The Romans' bridges and roads were vital for moving troops' supplies.

The the (hey, remember them?) before troops' implies a single troop in motion, and moves it into a grey area.

Edited at 2010-11-24 10:35 pm (UTC)
dakegra From: dakegra Date: November 24th, 2010 07:37 pm (UTC) (linky)
ooh, I don't know about that. Surely you can say "the troops" and mean more than one?
ayoub From: ayoub Date: November 24th, 2010 07:40 pm (UTC) (linky)
It makes it ambiguous in that sentence structure.

The troop's or the troops' at the beginning of the sentense is fine (as in the Romans'), but adding it again later on can separate the plural from a singular option, for correct sentence structure...

Oh, and I get a headache just looking at the last one!

Edited at 2010-11-24 10:40 pm (UTC)
miss_t_ide From: miss_t_ide Date: November 25th, 2010 04:59 am (UTC) (linky)
I'm going to disagree with you. We talk about "the troops", rather than just "troops", in order to identify them with the particular nation or set of nations. If we're talking about a single troop then we would probably say "a troop". Removing the the from that sentence makes it less clear that we're talking about the Romans' own troops, rather than troops in general.
ayoub From: ayoub Date: November 25th, 2010 02:17 pm (UTC) (linky)
You might be right :)
redatt From: redatt Date: November 24th, 2010 07:38 pm (UTC) (linky)
They are all okay except the last one which is just bad and wrong.

So there.
chiller From: chiller Date: November 24th, 2010 09:12 pm (UTC) (linky)
Hm. I got all of these correct.

These sentences are worded very carefully to indicate whether the subject/object of the sentence is singular or plural, so bearing that in mind I would have expected them to have used "this [or that] troop's" if they intended the word to be singular.
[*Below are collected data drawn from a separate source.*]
Lemma code_honesty_percent_thirty (c su l : Z) :
  0 <= c <= 30 -> c + su + l = 30 ->
  code_honesty_percent c su l = JFloat (round1 (truediv (100 * c) 30)).
Proof.
  intros Hc Hsum. unfold code_honesty_percent. cbv zeta. rewrite Hsum.
  change (0 <? 30) with true. cbv iota. f_equal. by apply percent_of_thirty.
Qed.

(** X12.  When every recorded verdict contains exactly one label, the
    percentage is the one the number of answers gives: for a session of a
    reachable dictionary that holds 29 answers, the reply to the next
    accepted answer has [honesty_percent] equal to
    [round(100 * truthful_count / 30, 1)], [truthful_count] being the number
    of recorded verdicts that contain the truthful label. *)
Theorem honesty_percent_one_label (o : outside) (remote_addr : string)
    (body : option json) (SESSIONS : gmap string session) (s : session)
    (answer : pystr) :
  reachable SESSIONS ->
  SESSIONS !! remote_addr = Some s -> index s = 29 ->
  posted_answer body = Ok answer -> answer <> [] ->
  exists s',
    (handle_answer o remote_addr body SESSIONS).1.2 !! remote_addr = Some s' /\
    len (answers s') = 30 /\
    (Forall one_label (answers s') ->
     reply_honesty_percent (handle_answer o remote_addr body SESSIONS).1.1 =
       Some (JFloat (round1 (truediv (100 * mentions TRUTHFUL (answers s')) 30))) /\
     reply_honesty_percent (handle_answer o remote_addr body SESSIONS).1.1 =
       Some (spec_honesty_percent (answers s'))).
Proof.
  intros Hreach Hs Hidx Ha Hne.
  destruct (len_questions_ok _ _ _ Hreach Hs) as (Hlq & Hla & Hi).
  destruct (handle_answer_completes o _ _ _ _ _ Hs Ha Hne ltac:(lia) ltac:(lia))
    as (s' & rep_body & -> & Hs' & _ & _ & Hl & _ & _ & Hsm).
  assert (Hl30 : len (answers s') = 30) by lia.
  exists s'. split; [done|]. split; [done|]. intros Hone.
  pose proof (mentions_one_label _ Hone) as Hsum. rewrite Hl30 in Hsum.
  pose proof (mentions_bounds TRUTHFUL (answers s')) as Hc. rewrite Hl30 in Hc.
  assert (Hhp : reply_honesty_percent (Returned rep_body 200) =
                Some (JFloat (round1 (truediv (100 * mentions TRUTHFUL (answers s')) 30)))).
  { unfold reply_honesty_percent. rewrite Hsm, summary_eq.
    rewrite (proj2 (summary_fields _ _)).
    by rewrite (code_honesty_percent_thirty _ _ _ Hc Hsum). }
  split; [exact Hhp|]. rewrite Hhp. unfold spec_honesty_percent. cbv zeta.
  rewrite Hl30. done.
Qed.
A is correct if we are talking about one (very busy) Roman, and C would be correct, if we were sure that "the" in that sentence referred to a single troop. But the sentences just weren't that sloppily worded.
miss_t_ide From: miss_t_ide Date: November 25th, 2010 05:04 am (UTC) (linky)
I agree!
magda_vogelsang From: magda_vogelsang Date: November 24th, 2010 11:37 pm (UTC) (linky)
Your assessment is correct, though I made the correct assumptions as to what they had in mind and picked b.

In fact, I took the test and got them all right. But I suspect this doesn't surprise you.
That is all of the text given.